Irene damaged 17 of the state’s roughly 250 mobile home parks, flooding 218 homes and destroying 137, according to a University of Vermont study. Two years later, mobile home parks that were impacted by the flood are marked by empty lots.
The mobile home prototype is the result of a collaboration between the Vermont Manufactured Homes Innovation Project, which constructed the home, and the Vermont Housing and Conservation Board, Efficiency Vermont and the High Meadows Fund, which subsidized the project.

The homes are designed to replace Vermont’s current mobile home stock, which is about 7 percent of the state’s total housing stock, said Peter Schneider, senior energy consultant at Efficiency Vermont, the administrator of the state’s energy efficiency program.

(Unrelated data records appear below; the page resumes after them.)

(** X20.  An evaluation that produces no score raises: when the principal
    components are none, or when the divergence metric is none of "kl",
    "llh" and "intersection" (the constructor accepts any), the list of
    change scores of the components is empty and [max] raises [ValueError];
    the test window has been slid and the test densities cleared, the
    history of change scores is as it was. *)
Theorem evaluation_without_scores_raises self next_obs pca projection (n : nat) :
  _build_reference_and_test self = false -> online_scaling self = false ->
  _pca self = Some pca ->
  PCA_transform pca [obs_values next_obs] = Ok projection ->
  step self <> 0%Z ->
  (total_samples (super self) mod step self = 0)%Z ->
  total_samples (super self) <> 0%Z ->
  num_pcs self = Some n ->
  n = 0%nat
  \/ (divergence_metric self <> "kl" /\ divergence_metric self <> "llh"
      /\ divergence_metric self <> "intersection") ->
  exists self',
    update next_obs self = (Raise ValueError, self')
    /\ _change_score self' = _change_score self
    /\ _density_test self' = ∅
    /\ _test_window self'
       = iloc_tail (_test_window self) ++ [obs_values next_obs]
    /\ super self' = super self.
Proof.
  intros Hmon Hos Hpca Hproj Hstep Hmod Hnz Hn Hcase.
  rewrite (update_monitoring self next_obs Hmon).
  apply Z.eqb_neq in Hstep, Hnz. apply Z.eqb_eq in Hmod.
  set (self1 := set_test_pca_projection
                  (iloc_tail (_test_pca_projection self) ++ projection)
                  (set_test_window
                     (iloc_tail (_test_window self) ++ [obs_values next_obs])
                     self)).
  assert (Hm : monitoring next_obs self
               = (Raise ValueError, set_density_test ∅ self1)).
  { unfold monitoring, bind at 1, gets. rewrite Hos.
    unfold bind at 1, ret. unfold bind at 1, modify. unfold bind at 1, attr.
    fields. rewrite Hpca. unfold bind at 1, lift. cbn [concat].
    rewrite app_nil_r, Hproj. unfold bind at 1. unfold bind at 1. fields.
    unfold bind at 1. fields. rewrite Hstep, Hmod, Hnz. cbn [andb negb].
    apply (evaluate_no_scores _ self1 n); assumption. }
  unfold bind. rewrite Hm. eexists. split; [reflexivity|].
  repeat split; reflexivity.
Qed.

(** *** Between two evaluations *)

(** X21.  Between two evaluations a monitoring call of [update] on an
    observation the principal components accept only slides the test
    window and the test projection, each by one row, and counts the sample:
    no density is rebuilt, no score is appended, the sequential test is not
    consulted. *)
Theorem monitoring_slides_between_evaluations self next_obs pca projection :
  _build_reference_and_test self = false -> online_scaling self = false ->
  _pca self = Some pca ->
  PCA_transform pca [obs_values next_obs] = Ok projection ->
  step self <> 0%Z ->
  ~ ((total_samples (super self) mod step self = 0)%Z
     /\ total_samples (super self) <> 0%Z) ->
  update next_obs self
  = (Ok tt,
     set_super (DriftDetector_update (super self))
       (set_test_pca_projection
          (iloc_tail (_test_pca_projection self) ++ projection)
          (set_test_window
             (iloc_tail (_test_window self) ++ [obs_values next_obs]) self))).
Proof.
  intros Hmon Hos Hpca Hproj Hstep Hguard.
  rewrite (update_monitoring self next_obs Hmon).
  apply Z.eqb_neq in Hstep.
  assert (Hg : (total_samples (super self) mod step self =? 0)%Z
               && negb (total_samples (super self) =? 0)%Z = false).
  { destruct ((total_samples (super self) mod step self =? 0)%Z
              && negb (total_samples (super self) =? 0)%Z) eqn:Hg;
      [|reflexivity].
    exfalso. apply Hguard. zbool. auto. }
  apply wp_computes. unfold monitoring.
  apply wp_bind. apply wp_bind. apply wp_gets. cbv beta. rewrite Hos.
  apply wp_bind. apply wp_ret. apply wp_bind. apply wp_modify. cbv beta.
  apply wp_bind. apply wp_attr. fields. rewrite Hpca.
  apply wp_bind. apply wp_lift. cbn [concat fst]. rewrite app_nil_r, Hproj.
  apply wp_bind. apply wp_modify. cbv beta.
  apply wp_bind. apply wp_gets. cbv beta. apply wp_bind. apply wp_gets.
  cbv beta. fields. rewrite Hstep, Hg.
  apply wp_ret. apply wp_modify. split; reflexivity.
Qed.
(** The double nearest to [(-1)^neg * n * 10^k], for [n >= 0]. *)
Definition of_decimal (neg : bool) (n k : Z) : float :=
  match n with
  | Zpos p =>
      if 0 <=? k then SF2Prim (binary_round prec emax neg (Z.to_pos (Zpos p * 10 ^ k)) 0)
      else
        let '(mz, ez, lz) := SFdiv_core_binary prec emax (Zpos p) 0 (10 ^ (- k)) 0 in
        SF2Prim (binary_round_aux prec emax neg mz ez lz)
  | _ => if neg then PrimFloat.neg_zero else PrimFloat.zero
  end.

(** [Math.max] of two numbers: NaN if either is NaN, and +0 above -0. *)
Definition max (x y : float) : float :=
  if (is_nan x || is_nan y)%bool then nan
  else if (x <? y)%float then y
  else if (y <? x)%float then x
  else if get_sign x then y else x.

(** [Math.ceil]. *)
Definition ceil (x : float) : float :=
  match Prim2SF x with
  | S754_finite s m e =>
      if 0 <=? e then x
      else
        let q := Z.shiftr (Zpos m) (- e) in
        if Z.shiftl q (- e) =? Zpos m then x
        else if s then (if q =? 0 then PrimFloat.neg_zero else (- of_Z q)%float)
        else of_Z (q + 1)
  | _ => x
  end.

(** A finite number as an exact fraction [(sign, numerator, denominator)]. *)
Definition exact (x : float) : option (bool * Z * Z) :=
  match Prim2SF x with
  | S754_zero s => Some (s, 0, 1)
  | S754_finite s m e =>
      if 0 <=? e then Some (s, Z.shiftl (Zpos m) e, 1)
      else Some (s, Zpos m, Z.shiftl 1 (- e))
  | _ => None
  end.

He said the new design will reduce heating costs and protect against severe weather by incorporating the “best building science” into these mobile homes. Current mobile homes, he said, are often shaken from their foundations, poorly sealed and vulnerable to natural disasters.
Those homes, he said, cannot be renovated due to construction design limitations.
The new homes include triple-pane windows, heat recovery ventilation systems, a durable foundation, energy efficient appliances and triple-gasket sealed doors, among other features, Schneider said.
He said the homes, while not flashy, are designed to be long-lasting fixtures of mobile home communities.
“They’re called mobile homes, but these homes are really not mobile at all,” Schneider said. “These are really permanent residences. And they should be built with that in mind.”
The consultation provided by Efficiency Vermont and donated solar panels reduced the combined utility and heating cost for the entire home unit to about $15 per month on an annual average, he said.
Joel Ferris, a mobile home owner in South Royalton who will receive the first home in about 10 months, said he pays $200 to $300 a month on average.
The sticker price of the new homes is about $100,000, which is nearly twice as much as the current market price of a mobile home, said Gaye Symington, executive director of High Meadows Fund, an organization that supports improving infrastructure and housing to use less and cleaner energy.
High Meadows Fund, Vermont Housing and Conservation Board and other funders will subsidize the pilot homes to provide a minimum of $30,000 toward the cost, Selig said. Additionally, he said Vermont credit unions and banks plan to offer fixed rate financing to help buyers pay for the homes.
Symington, a former Vermont House Speaker, said the upfront cost is the only challenge to the program. However, she said the home reduces long-term costs.
She said the energy savings will put money back into the pockets of homeowners and curb greenhouse gas emissions. The homes will be built in Vermont, reducing transportation costs and pollution, she said.
Symington said the affordability of a home should include the transportation cost, energy efficiency and long-term savings through the cost of utilities.
“So that definition of affordability has to be broader than just the upfront sticker price, “ she said.